[( Nous pouvons résumer d’un seul mot… (le sens de tout notre effort) : l’autocompréhension de l’époque… Il s’agit d’une confession et rien de plus. Pour se faire pardonner ses péchés, l’humanité n’a besoin que de les avouer pour tels. » Karl Marx )]
Sous le titre, hélas trop cruellement vrai, de « Retour à la maison des morts » (« Nouvelle NRF » de novembre), un chapitre de « Souvenirs d’Eugénie Dostoievskia », nièce du grand écrivain, raconte la visite qu’elle a faite en 1936 à son mari, détenu dans un camp de concentration de la Sibérie orientale. Tout y est navrant, bien sûr. Mais, de tous les documents relatifs au monde concentrationnaire – puisqu’il a bien fallu qu’un terme entre dans l’usage pour désigner cela – il en est bien peu, croyons-nous, qui dépassent en horreur infamante la page que nous nous faisons le douloureux devoir de citer ici, tout en la dédiant – sans grand espoir, il faut l’avouer – aux malheureux communistes de bonne foi qui pourraient avoir le courage de la lire, et le courage plus grand encore, s’ils osent se rappeler en même temps les bobards officiels sur les camps de « rééducation » du pays de leurs rêves, de la confronter avec les lignes – à la vérité magnifiques – du jeune Marx, que nous avons mises en épigraphe à ce texte terrible. – Précisons qu’à ce moment de son triste récit, Eugénie Dostoievskia et le paysan « vieux-croyant » qui l’emmène en traîneau vers le camp où elle reverra pour la dernière fois son mari, ont fait, en raison de la tempête de neige, une halte nocturne à un poste isolé du NKVD. Grâce surtout à une bouteille de vodka, la voyageuse et le vieux paysan ont réussi à décider le gardien à laisser entrer dans la salle chauffée un groupe de détenues – des retardataires d’un convoi – qui, avec un malheureux enfant, un garçonnet dont on avait entendu les pleurs, passaient la nuit là, derrière la cloison, dans une autre salle, bien entendu sans chauffage. Eugénie Dostoievskia écrit :
Six silhouettes craintives entrèrent dans la chambre en se serrant contre le mur.

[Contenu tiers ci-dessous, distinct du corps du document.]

(** X19. A form-encoded body passes sanitation exactly when none of the
    four fields is a file: a field that is absent reads as the empty string, so
    no such body ends in a [TypeError].  A file in one of the four fields
    does: the answer is the 500 of the [catch] block. *)
Theorem form_bodies_that_pass fetch (context : EventContext)
  (fd : list (str * entry)) :
  origin_forbidden (headers_get (request context) (lit "Origin"))
    (split COMMA (ALLOWED_ORIGINS (env context))) = false ->
  is_json (headers_get (request context) (lit "content-type")) = false ->
  formData (request context) = Resolved fd ->
  ((exists contactData, sanitized context = Ok contactData) <->
   Forall (fun key => formData_get fd key <> Some EFile)
     [lit "name"; lit "email"; lit "phone"; lit "message"]) /\
  (Exists (fun key => formData_get fd key = Some EFile)
     [lit "name"; lit "email"; lit "phone"; lit "message"] ->
   onRequestPost fetch context =
   {| response := failure_response; console_error := Some TypeError |}).
Proof.
  intros Ho Hj Hb.
  pose proof (parse_body_form _ Hj Hb) as Hp.
  set (raw := {| raw_name := form_field fd (lit "name");
                 raw_email := form_field fd (lit "email");
                 raw_phone := form_field fd (lit "phone");
                 raw_message := form_field fd (lit "message") |}) in Hp.
  assert (Hfile :
    Exists (fun key => formData_get fd key = Some EFile)
      [lit "name"; lit "email"; lit "phone"; lit "message"] ->
    sanitized context = Throw TypeError).
  { intros H. apply (sanitized_other context Ho Hp).
    cbn [raw raw_name raw_email raw_phone raw_message].
    repeat (apply Exists_cons in H; destruct H as [H|H];
            [unfold form_field; rewrite H;
             first [left; intros s; discriminate
                   |right; left; intros s; discriminate
                   |right; right; left; intros s; discriminate
                   |right; right; right; intros s; discriminate]|]).
    inversion H. }
  split; [split|].
  - intros (cd & Hs). rewrite Forall_forall. intros key Hk Hf.
    assert (He : Exists (fun key => formData_get fd key = Some EFile)
                   [lit "name"; lit "email"; lit "phone"; lit "message"])
      by (apply Exists_exists; eauto).
    rewrite (Hfile He) in Hs. discriminate Hs.
  - intros H.
    inversion H as [|? ? Hn H1]; subst.
    inversion H1 as [|? ? He H2]; subst.
    inversion H2 as [|? ? Hph H3]; subst.
    inversion H3 as [|? ? Hm _]; subst.
    destruct (form_field_cases fd (lit "name")) as [(n & En & _)|[_ E]];
      [|contradiction].
    destruct (form_field_cases fd (lit "email")) as [(e & Ee & _)|[_ E]];
      [|contradiction].
    destruct (form_field_cases fd (lit "phone")) as [(p & Ep & _)|[_ E]];
      [|contradiction].
    destruct (form_field_cases fd (lit "message")) as [(m & Em & _)|[_ E]];
      [|contradiction].
    eexists. exact (sanitized_strings context Ho Hp En Ee Ep Em).
  - intros H. apply served_sanitized_Throw. now apply Hfile.
Qed.

Lemma form_bodies_that_pass_witness :
  (exists contactData,
      sanitized (context_of (form_request [] [])) = Ok contactData) /\
  onRequestPost provider_accepts
    (context_of (form_request [] (with_field (lit "message") EFile ann_form))) =
  {| response := failure_response; console_error := Some TypeError |}.
Proof.
  split.
  - refine (proj2 (proj1 (@form_bodies_that_pass provider_accepts
                            (context_of (form_request [] [])) [] _ _ _)) _).
    + vm_compute. reflexivity.
    + vm_compute. reflexivity.
    + reflexivity.
    + repeat constructor; discriminate.
  - refine (proj2 (@form_bodies_that_pass provider_accepts _
                     (with_field (lit "message") EFile ann_form) _ _ _) _).
    + vm_compute. reflexivity.
    + vm_compute. reflexivity.
    + reflexivity.
    + do 3 apply Exists_cons_tl. apply Exists_cons_hd.
      vm_compute. reflexivity.
Defined.

(* ================================================================== *)
(** * More on the line breaks *)
(* ================================================================== *)

(** X20. Replacing the line breaks works piece by piece: the result for a
    concatenation is the concatenation of the results; a message without
    line feed is unchanged; every other character, a carriage return
    included, is kept, and each line feed adds three characters. *)
Theorem message_html_piecewise (a b : str) :
  message_html (a ++ b) = message_html a ++ message_html b /\
  (~ In NL a -> message_html a = a) /\
  (forall c, c <> NL -> In c a -> In c (message_html a)) /\
  length (message_html a) = length a + 3 * count_occ N.eq_dec a NL.
Proof.
  rewrite !message_html_flat_map. split; [apply flat_map_app|].
  split; [|split].
  - induction a as [|c a IH]; [reflexivity|]. intros H. cbn [flat_map].
    destruct (N.eqb c NL) eqn:E.
    + apply N.eqb_eq in E. subst. exfalso. apply H. now left.
    + cbn [app]. f_equal. apply IH. intros Hin. apply H. now right.
  - intros c Hc Hin. apply in_flat_map. exists c. split; [exact Hin|].
    apply N.eqb_neq in Hc. rewrite Hc. now left.
  - induction a as [|c a IH]; [reflexivity|]. cbn [flat_map count_occ].
    rewrite length_app, IH.
    destruct (N.eq_dec c NL) as [->|Hc].
    + rewrite N.eqb_refl. cbn [length lit]. cbn. lia.
    + apply N.eqb_neq in Hc. rewrite Hc. cbn [length]. lia.
Qed.

Lemma message_html_piecewise_witness :
  message_html (lit "no line feed") = lit "no line feed".
Proof.
  apply (proj1 (proj2 (message_html_piecewise (lit "no line feed") []))).
  vm_compute. intuition discriminate.
Defined.

(* ================================================================== *)
(** * Quoting for the outbound body *)
(* ================================================================== *)

Lemma unhex_hex_digit (n : N) :
  (n < 16)%N -> unhex (JSON.hex_digit n) = Some n.
Proof.
  intros H.
  assert (E : In n [0; 1; 2; 3; 4; 5; 6; 7; 8; 9; 10; 11; 12; 13; 14; 15]%N).
  { cbn [In]. lia. }
  cbn [In] in E.
  repeat (destruct E as [<-|E]; [vm_compute; reflexivity|]). contradiction.
Qed.

Lemma unquote_units_plain (c : char) (r : str) :
  c <> BACKSLASH -> c <> DQUOTE -> (32 <= c)%N ->
  unquote_units (c :: r) = option_map (cons c) (unquote_units r).
Proof.
  intros H1 H2 H3. cbn [unquote_units].
  apply N.eqb_neq in H1, H2. rewrite H1, H2.
  replace (N.ltb c 32) with false by (symmetry; now apply N.ltb_ge).
  cbn [orb]. now destruct (unquote_units r).
Qed.

Lemma unquote_units_simple (e x : char) (r : str) :
  e <> 117%N -> simple_escape e = Some x ->
  unquote_units (BACKSLASH :: e :: r) = option_map (cons x) (unquote_units r).
Proof.
  intros H1 H2. cbn [unquote_units]. rewrite N.eqb_refl.
  apply N.eqb_neq in H1. rewrite H1, H2. now destruct (unquote_units r).
Qed.

Lemma unquote_units_unicode (c : char) (r : str) :
  (c < 65536)%N ->
  unquote_units (JSON.unicode_escape c ++ r)
  = option_map (cons c) (unquote_units r).
Proof.
  intros Hc. unfold JSON.unicode_escape. cbn [app unquote_units].
  rewrite !N.eqb_refl.
  rewrite !unhex_hex_digit by (apply N.mod_lt; discriminate).
  replace (4096 * ((c / 4096) mod 16) + 256 * ((c / 256) mod 16)
           + 16 * ((c / 16) mod 16) + c mod 16)%N with c.
  - now destruct (unquote_units r).
  - pose proof (N.div_mod' c 16) as E1.
    pose proof (N.div_mod' (c / 16) 16) as E2.
    pose proof (N.div_mod' (c / 256) 16) as E3.
    assert (D2 : (c / 16 / 16 = c / 256)%N)
      by (rewrite N.Div0.div_div; reflexivity).
    assert (D3 : (c / 256 / 16 = c / 4096)%N)
      by (rewrite N.Div0.div_div; reflexivity).
    assert (B : (c / 4096 < 16)%N)
      by (apply N.Div0.div_lt_upper_bound; lia).
    rewrite D2 in E2. rewrite D3 in E3.
    rewrite (N.mod_small (c / 4096) 16) by exact B. lia.
Qed.

Lemma unquote_units_escape (c : char) (r : str) :
  (c < 55296)%N ->
  unquote_units (JSON.escape_unit c ++ r)
  = option_map (cons c) (unquote_units r).
Proof.
  intros Hc. unfold JSON.escape_unit.
  repeat match goal with
  | |- context [if N.eqb c ?k then _ else _] =>
      destruct (N.eqb_spec c k) as [->|?];
      [cbn [app]; apply unquote_units_simple;
       [discriminate|vm_compute; reflexivity]|]
  end.
  destruct (N.ltb_spec c 32).
  - apply unquote_units_unicode. lia.
  - cbn [app]. now apply unquote_units_plain.
Qed.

« Passez, passez là-bas plus loin, vers le poêle. Voyez donc, vous avez amené le froid avec vous », disait le gardien.
J’allai au-devant d’eux. Il y avait là cinq femmes et un garçonnet de quatre à cinq ans. Ils remuaient à peine les jambes. Des yeux vides, en arrêt, remplis d’effroi, me fixaient. Les figures bleuâtres, gelées, avec des lèvres crevassées, étaient plutôt semblables à des masques de martyrs qu’à des figures humaines. Il était bien difficile de dire leur âge. Tous portaient des sacs étalés en guise de manteaux. J’approchai des tabourets du poêle en les invitant à s’asseoir.
« Non, si nous pouvons, nous aimons mieux nous coucher sur le plancher, si c’est possible. » Et j’entendis une faible voix enrhumée : « Que Dieu vous donne la santé, au moins nous nous chaufferons et nous sécherons nos vêtements. »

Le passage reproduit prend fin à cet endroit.